◆ **Stored data entries**
####

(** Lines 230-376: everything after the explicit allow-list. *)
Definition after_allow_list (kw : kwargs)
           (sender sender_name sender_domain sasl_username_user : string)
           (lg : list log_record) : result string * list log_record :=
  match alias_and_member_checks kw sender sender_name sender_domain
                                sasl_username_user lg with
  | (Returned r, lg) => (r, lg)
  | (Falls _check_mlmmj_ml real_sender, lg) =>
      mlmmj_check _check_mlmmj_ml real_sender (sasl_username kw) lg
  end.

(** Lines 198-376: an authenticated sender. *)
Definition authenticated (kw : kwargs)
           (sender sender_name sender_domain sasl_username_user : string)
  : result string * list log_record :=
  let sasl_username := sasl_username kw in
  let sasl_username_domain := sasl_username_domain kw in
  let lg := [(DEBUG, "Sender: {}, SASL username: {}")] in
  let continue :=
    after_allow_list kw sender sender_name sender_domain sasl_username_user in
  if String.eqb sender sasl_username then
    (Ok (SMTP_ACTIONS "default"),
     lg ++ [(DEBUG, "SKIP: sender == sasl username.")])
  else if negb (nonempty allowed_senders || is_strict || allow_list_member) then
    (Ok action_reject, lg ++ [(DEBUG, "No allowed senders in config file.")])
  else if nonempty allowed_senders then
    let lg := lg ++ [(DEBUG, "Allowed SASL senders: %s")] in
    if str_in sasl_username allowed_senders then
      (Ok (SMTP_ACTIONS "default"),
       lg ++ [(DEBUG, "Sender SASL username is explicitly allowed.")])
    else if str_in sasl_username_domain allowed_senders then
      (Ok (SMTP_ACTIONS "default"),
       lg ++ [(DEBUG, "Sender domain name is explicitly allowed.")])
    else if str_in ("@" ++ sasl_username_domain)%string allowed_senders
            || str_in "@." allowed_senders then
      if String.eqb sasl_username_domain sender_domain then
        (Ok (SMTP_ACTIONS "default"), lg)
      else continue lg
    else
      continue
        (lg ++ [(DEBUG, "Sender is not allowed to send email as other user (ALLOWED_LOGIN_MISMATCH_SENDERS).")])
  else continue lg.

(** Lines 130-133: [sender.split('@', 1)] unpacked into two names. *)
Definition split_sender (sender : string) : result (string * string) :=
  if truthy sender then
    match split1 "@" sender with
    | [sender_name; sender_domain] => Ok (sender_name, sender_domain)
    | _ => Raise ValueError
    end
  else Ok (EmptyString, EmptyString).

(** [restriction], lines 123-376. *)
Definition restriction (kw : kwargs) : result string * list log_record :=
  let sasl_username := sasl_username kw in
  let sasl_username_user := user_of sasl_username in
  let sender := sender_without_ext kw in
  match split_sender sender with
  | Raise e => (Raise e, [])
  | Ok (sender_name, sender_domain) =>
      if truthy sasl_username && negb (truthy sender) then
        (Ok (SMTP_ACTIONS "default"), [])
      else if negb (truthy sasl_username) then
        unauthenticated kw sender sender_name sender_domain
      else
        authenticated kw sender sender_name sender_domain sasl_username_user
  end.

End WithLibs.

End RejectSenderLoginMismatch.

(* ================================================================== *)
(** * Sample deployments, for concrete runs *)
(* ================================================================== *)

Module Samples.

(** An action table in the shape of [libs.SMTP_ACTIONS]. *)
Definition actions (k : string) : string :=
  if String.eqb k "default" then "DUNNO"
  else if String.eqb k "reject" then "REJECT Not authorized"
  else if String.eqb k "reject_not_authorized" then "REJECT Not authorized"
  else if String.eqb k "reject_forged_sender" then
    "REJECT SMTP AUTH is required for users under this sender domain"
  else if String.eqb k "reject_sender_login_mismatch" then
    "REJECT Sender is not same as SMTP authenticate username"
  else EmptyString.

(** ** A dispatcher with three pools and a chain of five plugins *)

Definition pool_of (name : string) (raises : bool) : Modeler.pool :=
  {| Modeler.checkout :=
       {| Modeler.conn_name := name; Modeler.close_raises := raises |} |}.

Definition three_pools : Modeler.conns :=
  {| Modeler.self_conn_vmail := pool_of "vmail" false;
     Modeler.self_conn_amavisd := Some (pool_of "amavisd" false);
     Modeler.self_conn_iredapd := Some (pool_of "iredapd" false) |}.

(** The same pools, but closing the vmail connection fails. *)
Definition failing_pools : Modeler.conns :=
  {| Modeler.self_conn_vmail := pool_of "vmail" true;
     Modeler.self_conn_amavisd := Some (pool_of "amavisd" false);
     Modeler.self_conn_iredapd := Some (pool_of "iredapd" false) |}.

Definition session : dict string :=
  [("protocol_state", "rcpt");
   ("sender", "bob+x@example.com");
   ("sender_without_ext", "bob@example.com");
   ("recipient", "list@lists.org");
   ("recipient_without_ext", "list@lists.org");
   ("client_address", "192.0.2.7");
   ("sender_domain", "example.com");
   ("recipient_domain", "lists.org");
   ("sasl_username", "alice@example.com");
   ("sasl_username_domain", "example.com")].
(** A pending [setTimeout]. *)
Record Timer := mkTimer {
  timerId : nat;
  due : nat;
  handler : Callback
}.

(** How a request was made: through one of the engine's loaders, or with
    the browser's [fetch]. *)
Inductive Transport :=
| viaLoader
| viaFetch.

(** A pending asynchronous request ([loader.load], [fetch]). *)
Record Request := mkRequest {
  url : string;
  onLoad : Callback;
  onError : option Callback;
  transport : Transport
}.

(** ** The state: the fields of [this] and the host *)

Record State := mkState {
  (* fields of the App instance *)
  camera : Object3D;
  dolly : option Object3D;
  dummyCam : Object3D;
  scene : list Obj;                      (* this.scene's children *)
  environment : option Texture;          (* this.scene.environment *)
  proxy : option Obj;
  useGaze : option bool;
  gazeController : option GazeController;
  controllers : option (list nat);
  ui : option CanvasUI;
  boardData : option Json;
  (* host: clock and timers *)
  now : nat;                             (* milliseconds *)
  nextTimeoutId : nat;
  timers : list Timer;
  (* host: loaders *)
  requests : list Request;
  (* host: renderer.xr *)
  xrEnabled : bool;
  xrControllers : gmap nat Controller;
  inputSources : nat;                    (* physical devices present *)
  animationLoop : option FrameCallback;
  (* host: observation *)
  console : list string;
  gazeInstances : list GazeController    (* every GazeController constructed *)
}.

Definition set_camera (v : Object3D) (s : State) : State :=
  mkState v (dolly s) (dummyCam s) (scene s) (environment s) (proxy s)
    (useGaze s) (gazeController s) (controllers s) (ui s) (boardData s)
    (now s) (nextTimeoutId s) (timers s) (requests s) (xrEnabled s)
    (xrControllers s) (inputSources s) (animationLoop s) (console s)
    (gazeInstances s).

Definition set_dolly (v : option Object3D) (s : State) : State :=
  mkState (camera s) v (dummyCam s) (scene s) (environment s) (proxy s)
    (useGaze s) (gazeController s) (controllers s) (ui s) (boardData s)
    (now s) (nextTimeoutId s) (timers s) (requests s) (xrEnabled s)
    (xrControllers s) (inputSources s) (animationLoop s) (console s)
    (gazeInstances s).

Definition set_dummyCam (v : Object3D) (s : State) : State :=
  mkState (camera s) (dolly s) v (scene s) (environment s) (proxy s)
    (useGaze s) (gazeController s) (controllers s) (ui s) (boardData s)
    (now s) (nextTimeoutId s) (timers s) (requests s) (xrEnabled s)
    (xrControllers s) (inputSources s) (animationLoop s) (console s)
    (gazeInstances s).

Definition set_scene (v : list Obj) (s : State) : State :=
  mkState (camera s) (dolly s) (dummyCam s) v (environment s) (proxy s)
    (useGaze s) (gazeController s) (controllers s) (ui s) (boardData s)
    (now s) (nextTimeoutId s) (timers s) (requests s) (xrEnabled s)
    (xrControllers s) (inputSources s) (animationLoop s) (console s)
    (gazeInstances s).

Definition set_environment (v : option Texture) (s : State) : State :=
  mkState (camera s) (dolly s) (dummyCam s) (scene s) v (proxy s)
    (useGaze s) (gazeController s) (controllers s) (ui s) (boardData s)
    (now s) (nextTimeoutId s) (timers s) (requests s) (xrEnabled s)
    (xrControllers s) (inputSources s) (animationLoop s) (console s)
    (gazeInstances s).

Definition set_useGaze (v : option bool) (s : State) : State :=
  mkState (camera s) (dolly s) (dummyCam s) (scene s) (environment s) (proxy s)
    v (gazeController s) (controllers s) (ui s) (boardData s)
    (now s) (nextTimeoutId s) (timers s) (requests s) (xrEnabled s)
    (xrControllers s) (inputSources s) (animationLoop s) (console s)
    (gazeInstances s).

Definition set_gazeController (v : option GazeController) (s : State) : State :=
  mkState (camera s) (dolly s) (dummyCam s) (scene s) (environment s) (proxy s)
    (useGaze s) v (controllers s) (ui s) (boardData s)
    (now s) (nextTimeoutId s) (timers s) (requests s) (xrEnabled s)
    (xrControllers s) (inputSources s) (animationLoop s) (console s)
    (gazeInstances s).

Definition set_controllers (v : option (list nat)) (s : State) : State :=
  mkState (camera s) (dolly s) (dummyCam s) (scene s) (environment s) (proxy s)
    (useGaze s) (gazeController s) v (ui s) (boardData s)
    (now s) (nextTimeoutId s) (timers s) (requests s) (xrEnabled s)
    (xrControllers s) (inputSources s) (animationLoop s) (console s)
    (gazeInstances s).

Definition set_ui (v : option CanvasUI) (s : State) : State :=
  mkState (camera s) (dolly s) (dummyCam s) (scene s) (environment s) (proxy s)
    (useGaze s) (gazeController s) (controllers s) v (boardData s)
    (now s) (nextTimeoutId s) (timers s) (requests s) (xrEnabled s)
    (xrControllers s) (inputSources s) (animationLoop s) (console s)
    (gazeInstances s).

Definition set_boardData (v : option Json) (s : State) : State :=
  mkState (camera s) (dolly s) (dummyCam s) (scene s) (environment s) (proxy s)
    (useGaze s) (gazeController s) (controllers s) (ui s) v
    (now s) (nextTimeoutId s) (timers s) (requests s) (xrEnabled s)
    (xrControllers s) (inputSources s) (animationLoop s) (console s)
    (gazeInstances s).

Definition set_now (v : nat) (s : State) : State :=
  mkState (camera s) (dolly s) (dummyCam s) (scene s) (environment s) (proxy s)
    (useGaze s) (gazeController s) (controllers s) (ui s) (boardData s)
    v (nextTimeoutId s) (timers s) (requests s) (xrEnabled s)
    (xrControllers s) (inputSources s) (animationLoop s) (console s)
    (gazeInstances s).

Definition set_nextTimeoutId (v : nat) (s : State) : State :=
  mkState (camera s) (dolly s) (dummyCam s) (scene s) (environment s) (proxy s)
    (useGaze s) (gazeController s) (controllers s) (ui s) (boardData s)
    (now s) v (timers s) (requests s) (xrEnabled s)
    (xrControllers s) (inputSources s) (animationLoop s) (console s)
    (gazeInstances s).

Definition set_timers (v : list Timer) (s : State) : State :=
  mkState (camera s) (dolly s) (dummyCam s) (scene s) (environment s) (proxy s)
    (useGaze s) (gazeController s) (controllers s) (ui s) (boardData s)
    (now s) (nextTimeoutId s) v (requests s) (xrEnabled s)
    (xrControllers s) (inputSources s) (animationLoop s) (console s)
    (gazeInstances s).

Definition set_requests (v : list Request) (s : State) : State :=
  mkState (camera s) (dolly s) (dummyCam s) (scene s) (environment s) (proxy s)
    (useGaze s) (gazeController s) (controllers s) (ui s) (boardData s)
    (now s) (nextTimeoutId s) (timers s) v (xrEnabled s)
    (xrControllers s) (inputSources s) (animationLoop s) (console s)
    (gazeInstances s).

####

◆ **Exercise description**
Transcribe the lines above between the line holding "environment : option" and the line holding "xrEnabled : bool;", inclusive, exactly as they stand and with nothing added.

◆ **Result**
  environment : option Texture;          (* this.scene.environment *)
  proxy : option Obj;
  useGaze : option bool;
  gazeController : option GazeController;
  controllers : option (list nat);
  ui : option CanvasUI;
  boardData : option Json;
  (* host: clock and timers *)
  now : nat;                             (* milliseconds *)
  nextTimeoutId : nat;
  timers : list Timer;
  (* host: loaders *)
  requests : list Request;
  (* host: renderer.xr *)
  xrEnabled : bool;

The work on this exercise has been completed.